Автор книги: Георгий Адамович
Жанр: Языкознание, Наука и Образование
Возрастные ограничения: +16
сообщить о неприемлемом содержимом
Текущая страница: 57 (всего у книги 91 страниц)
<«Жанна д’Арк» Д. Мережковского>
Историческое исследование? Житие? Или художественная биография вроде тех, что вошли в моду после войны? Ни то, ни другое, ни третье. Книга Д. С. Мережковского о Жанне д’Арк представляет собой нечто очень личное, до крайности «субъективное», говорящее и свидетельствующее в сущности больше об авторе, чем о предмете его. Цитат множество. Составляют они в совокупности по меньшей мере половину всего текста. Но то, что их объединяет и связывает, настолько демонстративно-далеко от какого-либо научного беспристрастия, что книгу читаешь скорее, как полемический трактат, нежели как рассказ о жизни и деятельности исторического лица.
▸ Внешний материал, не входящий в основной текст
(* ===== verification/Collation.v ===== *)
(** * String equality in the database

    The columns of the schema (internal/migrations) have the collation utf8mb4_unicode_ci: [WHERE c = ?] and
    the unique keys compare strings under it.  Of the collation only what MySQL documents is assumed: it is an
    equivalence, and on words of ASCII letters, digits, [_], [-] and [:] it ignores case and nothing else. *)

From S2P Require Import Prelude GoStrings TaskKeys.

Definition word_char (a : ascii) : bool :=
  in_range 65 90 (byte a) || in_range 97 122 (byte a) || is_digit a || Ascii.eqb a "_"
  || Ascii.eqb a "-" || Ascii.eqb a ":".

Class Collation := {
  collates : string -> string -> bool;
  collates_refl : forall a, collates a a = true;
  collates_sym : forall a b, collates a b = collates b a;
  collates_trans : forall a b c, collates a b = true -> collates b c = true -> collates a c = true;
  collates_word : forall a b, str_forall word_char a = true -> str_forall word_char b = true ->
    collates a b = String.eqb (ToLower a) (ToLower b) }.

(** Comparing lower-case forms is such a collation. *)
Definition caseFolding : Collation.
Proof.
  refine {| collates := fun a b => String.eqb (ToLower a) (ToLower b) |}.
  - intros a. apply String.eqb_refl.
  - intros a b. apply String.eqb_sym.
  - intros a b c ->%String.eqb_eq ->%String.eqb_eq. apply String.eqb_refl.
  - done.
Defined.

(** A word character that is not an upper-case letter. *)
Definition lower_char (a : ascii) : bool := word_char a && negb (in_range 65 90 (byte a)).

Definition lower_hex (a : ascii) : bool := is_hex a && negb (in_range 65 70 (byte a)).

Lemma lower_char_fixed a : lower_char a = true -> is_ascii a && Ascii.eqb (lower_ascii a) a = true.
Proof. revert a. by_bytes. Qed.

Lemma lower_hex_char a : lower_hex a = true -> lower_char a = true.
Proof. revert a. by_bytes. Qed.

Lemma lower_hex_word s : str_forall lower_hex s = true -> str_forall lower_char s = true.
Proof. apply str_forall_weaken, lower_hex_char. Qed.

Lemma ToLower_lower s : str_forall lower_char s = true -> ToLower s = s.
Proof.
  intros Hs. rewrite ToLower_ascii.
  - induction s as [|a s IH]; [done|]. simpl in *. apply andb_prop in Hs as [Ha Hs].
    apply lower_char_fixed in Ha as [_ ->%Ascii.eqb_eq]%andb_prop. by rewrite IH.
  - eapply str_forall_weaken; [|exact Hs]. intros a Ha. by apply lower_char_fixed in Ha as [? _]%andb_prop.
Qed.

(** Lower-case words are compared exactly. *)
Lemma collates_exact `{Collation} a b :
  str_forall lower_char a = true -> str_forall lower_char b = true -> collates a b = true -> a = b.
Proof.
  intros Ha Hb. assert (forall s, str_forall lower_char s = true -> str_forall word_char s = true) as Hw.
  { intros s. apply str_forall_weaken. intros c Hc. by apply andb_prop in Hc as [? _]. }
  rewrite collates_word by auto. rewrite !ToLower_lower by done. by intros ?%String.eqb_eq.
Qed.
Жанна д’Арк, – фигура не совсем ясная, ускользающая от характеристики и даже от понимания, фигура, вызвавшая долгие споры, а в наши дни тем более загадочная, что многие предпочитают видеть в ней не человека с порывами, ошибками и страстями, а знамя, символ, идею. Мережковский как будто и хочет вернуться сквозь полтысячелетия «к грешной, слабой, маленькой девочке» (стр. 146), – но тут же отказывается от своего намерения и, стремясь найти в Жанне своего союзника и соратника, заставляет ее быть тем, чем ему угодно, чтобы она была! Конечно, из его книги можно вкратце узнать главные исторические данные о жизни Жанны д’Арк. Но книга не оставляет читателю свободы мнения, не приглашает к самостоятельному истолкованию фактов, – и если и «будит мысль», то лишь потому, что мысль, не привыкшая к тирании, ей сопротивляется, на нее восстает. Почему именно так? Почему именно в том-то значение Жанниных слов или поступков? Кто читает с карандашом в руке, поставит, конечно, на полях десятки и сотни вопросительных или восклицательных знаков. Мережковский не снисходит до убеждения или доказательств. Мережковский считает аксиомами то, что может еще вызвать бесконечные сомнения. Говорить с «инакомыслящими» он тоже не хочет, он отшвыривает их, приписывая им «нравственное помешательство», – и мы, помешанные, закрываем его книгу с двоящимся чувством удивления и какой-то смутной обиды на замечательного, но запальчивого, заносчивого и капризного писателя.
* * *
«От Иисуса к нам»… Книга о Жанне д’Арк, – четвертая в списке, под таким же подзаголовком, после книг об апостоле Павле, блаженном Августине и Франциске Ассизском. От всякого события, от всякого крупного явления можно вести различные линии. От Евангелия – тем более. Линия, выбранная Мережковским, приводит его на последних страницах труда о Жанне д’Арк к необходимости занять отчетливую позицию в современной политической путанице, – и с чрезвычайной резкостью высказаться против всякого общения с коммунизмом. Слова католической молитвы:
Святая Жанна, моли Бога о нас!
для него значат: Святая Жанна, избави нас от большевиков.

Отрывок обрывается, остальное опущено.